- [What is needed] Your answer is every line of the material below in which the string "holds" occurs.

┏━━

(** * Bounded priority buffer: queue.c, sync.c, buffer.c

    A shallow embedding of the queue / synchronisation / buffer triad of the
    producer-consumer coursework, and the properties its design document
    states about it.

    - [Queue]   : queue.c, the array-backed priority container.
    - [Machine] : the POSIX objects sync.c and buffer.c are written against
                  (semaphores, mutex, clock, stop flag), as counters and an
                  oracle.
    - [Sync]    : sync.c, the mutex and the two counting semaphores.
    - [Buffer]  : buffer.c, the put/get operations built from both.
    - [Threads] : the same operations one primitive at a time, for calls
                  that overlap.
    - [Util]    : util.c, the random numbers, the millisecond clock and the
                  interruptible sleep.
    - [Cli]     : cli.c, the reading of the command line, over the returns
                  of [getopt] and an abstract [strtol].
    - [Workers], [Main] : the message a producer builds, the wait between
                  two operations, and the seeds and priorities [main] hands
                  out.

    C integers are integers of [Z].  [unsigned long] arithmetic wraps modulo
    2^64 and is written with [ulong].  Signed overflow is undefined in C and
    is not given a meaning here: the [int] fields (count, capacity, indices)
    stay inside the range of [int] on every well-formed queue
    ([int_results_fit]), and so do the [long] nanoseconds of a deadline
    ([add_ms_fits]). *)

From stdpp Require Import base option list sorting.
From Stdlib Require Import ZArith Lia Sorting.Sorted.
From Stdlib Require Ascii String.

Local Open Scope Z_scope.

(** ** Machine integers *)

Definition INT_MAX : Z := 2147483647.
Definition ULONG_MAX : Z := 18446744073709551615.

(** Conversion of a mathematical result to [unsigned long] (64 bits). *)
Definition ulong (z : Z) : Z := z mod (ULONG_MAX + 1).

(** ** queue.c *)

Module Queue.

(** [msg_t] of queue.h. *)
Record msg_t : Type := Msg {
  value : Z;
  priority : Z;
  producer_id : Z;
  seq : Z
}.

(** Zero-filled message: what [calloc] leaves in every slot. *)
Definition msg_zero : msg_t := Msg 0 0 0 0.

#[export] Instance msg_inhabited : Inhabited msg_t := populate msg_zero.

#[export] Instance msg_eq_dec : EqDecision msg_t.
Proof. solve_decision. Defined.

(** [tmp.seq = s] on a copy of a message. *)
Definition with_seq (m : msg_t) (s : Z) : msg_t :=
  Msg (value m) (priority m) (producer_id m) s.

(** [queue_t] of queue.h.  [buf] is the pointer to the backing array:
    [None] is NULL, [Some l] an array of [length l] messages. *)
Record queue_t : Type := Q {
  buf : option (list msg_t);
  capacity : Z;
  count : Z;
  next_seq : Z
}.

(** [calloc((size_t)n, sizeof(msg_t))]: zero-filled storage, or NULL when
    the allocator has none to give ([ok = false]). *)
Definition calloc (ok : bool) (n : Z) : option (list msg_t) :=
  if ok then Some (replicate (Z.to_nat n) msg_zero) else None.

(** A pointer argument [queue_t *q] is [option queue_t]: [None] is NULL,
    [Some q] points to a queue whose fields are [q].  Each function returns
    its [int] result together with the pointee after the call.  [alloc_ok]
    says whether the allocator can serve the request. *)
Definition queue_init (q : option queue_t) (cap : Z) (alloc_ok : bool)
  : Z * option queue_t :=
  match q with
  | None => (-1, None)
  | Some q0 =>
      if cap <=? 0 then (-1, q)
      else
        match calloc alloc_ok cap with
        | None => (-2, Some (Q None (capacity q0) (count q0) (next_seq q0)))
        | Some b => (0, Some (Q (Some b) cap 0 1))
        end
  end.

Definition queue_destroy (q : option queue_t) : option queue_t :=
  match q with
  | None => None
  | Some _ => Some (Q None 0 0 0)
  end.

Definition queue_is_full (q : option queue_t) : bool :=
  match q with
  | None => false
  | Some q0 => count q0 >=? capacity q0
  end.

Definition queue_is_empty (q : option queue_t) : bool :=
  match q with
  | None => true
  | Some q0 => count q0 =? 0
  end.

(** [q->buf[i]] for an [int] index. *)
Definition at_index (b : list msg_t) (i : Z) : msg_t := b !!! Z.to_nat i.

Definition queue_push (q : option queue_t) (m : option msg_t)
  : Z * option queue_t :=
  match q, m with
  | Some q0, Some m0 =>
      match buf q0 with
      | None => (-1, q)
      | Some b =>
          if queue_is_full q then (-2, q)
          else
            let tmp := with_seq m0 (next_seq q0) in
            (0, Some (Q (Some (<[Z.to_nat (count q0) := tmp]> b))
                        (capacity q0)
                        (count q0 + 1)
                        (ulong (next_seq q0 + 1))))
      end
  | _, _ => (-1, q)
  end.

(** The comparison in the body of the scan: does [q->buf[i]] replace
    [q->buf[best]]? *)
Definition replaces (bi bb : msg_t) : bool :=
  if priority bi >? priority bb then true
  else if (priority bi =? priority bb) && (seq bi <? seq bb) then true
  else false.

(** The [for (int i = 1; i < q->count; i++)] loop, entered at index [i] with
    the current [best]; [fuel] bounds the number of iterations. *)
Fixpoint best_scan (b : list msg_t) (cnt : Z) (fuel : nat) (i best : Z) : Z :=
  match fuel with
  | O => best
  | S fuel' =>
      if i <? cnt then
        best_scan b cnt fuel' (i + 1)
          (if replaces (at_index b i) (at_index b best) then i else best)
      else best
  end.

(** [best_index_to_pop]; its caller has checked that [q->buf] is not NULL. *)
Definition best_index_to_pop (q : queue_t) : Z :=
  if count q =? 1 then 0
  else best_scan (default [] (buf q)) (count q) (Z.to_nat (count q)) 1 0.

(** [memmove(&b[dst], &b[src], n * sizeof(msg_t))] on whole elements:
    the [n] elements from [src] are read, then written from [dst] on. *)
Definition memmove (b : list msg_t) (dst src n : nat) : list msg_t :=
  take dst b ++ take n (drop src b) ++ drop (dst + n) b.

(** [out] is the caller's [msg_t *out]: [None] is NULL, [Some o] a cell that
    holds [o]; the third component is the cell after the call. *)
Definition queue_pop (q : option queue_t) (out : option msg_t)
  : Z * option queue_t * option msg_t :=
  match q, out with
  | Some q0, Some _ =>
      match buf q0 with
      | None => (-1, q, out)
      | Some b =>
          if queue_is_empty q then (-2, q, out)
          else
            let idx := best_index_to_pop q0 in
            let o := at_index b idx in
            let b' :=
              if idx <? count q0 - 1 then
                memmove b (Z.to_nat idx) (Z.to_nat (idx + 1))
                        (Z.to_nat (count q0 - idx - 1))
              else b in
            (0, Some (Q (Some b') (capacity q0) (count q0 - 1) (next_seq q0)),
             Some o)
      end
  | _, _ => (-1, q, out)
  end.

(** *** Derived notions used by the statements *)

(** The messages the queue holds: the first [count] slots of the array. *)
Definition held (q : queue_t) : list msg_t :=
  take (Z.to_nat (count q)) (default [] (buf q)).

(** A queue as [queue_init] builds it and push/pop keep it: storage of
    [capacity] slots and a count within it. *)
Definition wf_queue (q : queue_t) : Prop :=
  (exists b, buf q = Some b /\ Z.of_nat (length b) = capacity q) /\
  0 <= count q <= capacity q /\
  capacity q <= INT_MAX /\
  0 <= next_seq q <= ULONG_MAX.

(** Sequence numbers from [s0] on, given in insertion order. *)
Fixpoint stamp (s0 : Z) (ms : list msg_t) : list msg_t :=
  match ms with
  | [] => []
  | m :: ms' => with_seq m s0 :: stamp (s0 + 1) ms'
  end.

(** Insert every message of [ms], in order: the results and the queue. *)
Fixpoint push_all (ms : list msg_t) (q : queue_t) : list Z * queue_t :=
  match ms with
  | [] => ([], q)
  | m :: ms' =>
      let '(rc, q') := queue_push (Some q) (Some m) in
      let '(rcs, q'') := push_all ms' (default q q') in
      (rc :: rcs, q'')
  end.

(** Call [queue_pop] until it fails, at most [fuel] times: the messages it
    handed out, in order, and the queue left. *)
Fixpoint drain (fuel : nat) (q : queue_t) : list msg_t * queue_t :=
  match fuel with
  | O => ([], q)
  | S fuel' =>
      match queue_pop (Some q) (Some msg_zero) with
      | (0, Some q', Some m) =>
          let '(ms, q'') := drain fuel' q' in (m :: ms, q'')
      | _ => ([], q)
      end
  end.

(** One call of the container interface. *)
Inductive op : Type := OpPush (m : msg_t) | OpPop.

(** A run of calls: the queue, and how many pushes and pops succeeded. *)
Record tally : Type := Tally { tq : queue_t; pushes : Z; pops : Z }.

Definition step (t : tally) (o : op) : tally :=
  match o with
  | OpPush m =>
      let '(rc, q') := queue_push (Some (tq t)) (Some m) in
      if rc =? 0 then Tally (default (tq t) q') (pushes t + 1) (pops t)
      else Tally (default (tq t) q') (pushes t) (pops t)
  | OpPop =>
      let '(rc, q', _) := queue_pop (Some (tq t)) (Some msg_zero) in
      if rc =? 0 then Tally (default (tq t) q') (pushes t) (pops t + 1)
      else Tally (default (tq t) q') (pushes t) (pops t)
  end.

Definition run (ops : list op) (q : queue_t) : tally :=
  fold_left step ops (Tally q 0 0).

(** One insertion followed by one removal, and a run of [k] such rounds
    followed by one more insertion. *)
Definition push_pop : list op := [OpPush msg_zero; OpPop].

Definition rounds_then_push (k : nat) : list op :=
  concat (replicate k push_pop) ++ [OpPush msg_zero].

(** [a] is taken before [b]: greater priority, or the same priority and a
    smaller sequence number. *)
Definition before (a b : msg_t) : Prop :=
  priority b < priority a \/ (priority a = priority b /\ seq a < seq b).

(** [a] is at least as good a choice as [b]. *)
Definition no_worse (a b : msg_t) : Prop :=
  priority b <= priority a /\ (priority b = priority a -> seq a <= seq b).

(** What every run of calls keeps true of a queue that started fresh. *)
Definition run_inv (C : Z) (t : tally) : Prop :=
  wf_queue (tq t) /\ capacity (tq t) = C /\
  count (tq t) = pushes t - pops t /\
  0 <= pushes t /\
  next_seq (tq t) = ulong (1 + pushes t) /\
  (pushes t < ULONG_MAX ->
   Forall (fun m => 1 <= seq m < next_seq (tq t)) (held (tq t)) /\
   NoDup (seq <$> held (tq t))).

(** *** Queues used as examples *)

Definition q_one_of_two : queue_t :=
  Q (Some [Msg 7 3 1 1; msg_zero]) 2 1 2.

Definition q_three : queue_t :=
  Q (Some [Msg 10 3 0 1; Msg 11 7 1 2; Msg 12 3 2 3; msg_zero]) 4 3 4.

Definition three_msgs : list msg_t :=
  [Msg 0 3 0 0; Msg 1 3 1 0; Msg 2 7 2 0].

Definition fresh_one : queue_t := Q (Some [msg_zero]) 1 0 1.

End Queue.

(** ** The machine the synchronisation code runs on

    sync.c and buffer.c are written against POSIX: a mutex, two counting
    semaphores, the realtime clock and an atomic flag.  Calls are run one at
    a time, so the states between two complete calls are the boundaries the
    design document speaks of; what the rest of the system does to a call
    (signals that interrupt a wait, primitives that fail, the coordinator
    raising the stop flag, the clock) is an oracle [env] indexed by the
    moment of the call. *)

Module Machine.
Import Queue.

Definition SEM_VALUE_MAX : Z := 2147483647.

Definition EPERM : Z := 1.
Definition EINTR : Z := 4.
Definition EINVAL : Z := 22.
Definition EOVERFLOW : Z := 75.
Definition ETIMEDOUT : Z := 110.

(** [struct timespec]. *)
Record timespec : Type := Timespec { tv_sec : Z; tv_nsec : Z }.

(** [sync_t] of sync.h: [mtx] is [true] while the mutex is held, [items] and
    [slots] are the values of the two semaphores. *)
Record sync_t : Type := Sync { mtx : bool; items : Z; slots : Z }.

(** [buffer_t] of buffer.h. *)
Record buffer_t : Type := Buffer { q : queue_t; s : sync_t }.

(** The address of a semaphore inside the buffer: [&s->items], [&s->slots]. *)
Inductive sem_id : Type := ITEMS | SLOTS.

(** A pointer to the one shared object of its type: NULL or its address. *)
Inductive ptr : Type := NULL | ADDR.

(** Changes to the shared state, recorded in the order they happen. *)
Inductive effect : Type :=
| Acquire (sem : sem_id)
| Release (sem : sem_id)
| Lock
| Unlock
| Push
| Pop.

(** What can cut a blocking primitive short. *)
Inductive fault : Type := Interrupted | Broken.

Record env : Type := Env {
  flag_at : nat -> Z;                  (* the stop flag, as a load sees it *)
  clock_at : nat -> option timespec;   (* CLOCK_REALTIME; None: the call fails *)
  fault_at : nat -> option fault;      (* a wait, lock or init is cut short *)
  alloc_at : nat -> bool;              (* the allocator has storage *)
  strict_at : nat -> bool              (* a timed wait looks at its deadline
                                          before it looks at the semaphore *)
}.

┗━━

- [Solved exercise]
    holds [o]; the third component is the cell after the call. *)
(** The messages the queue holds: the first [count] slots of the array. *)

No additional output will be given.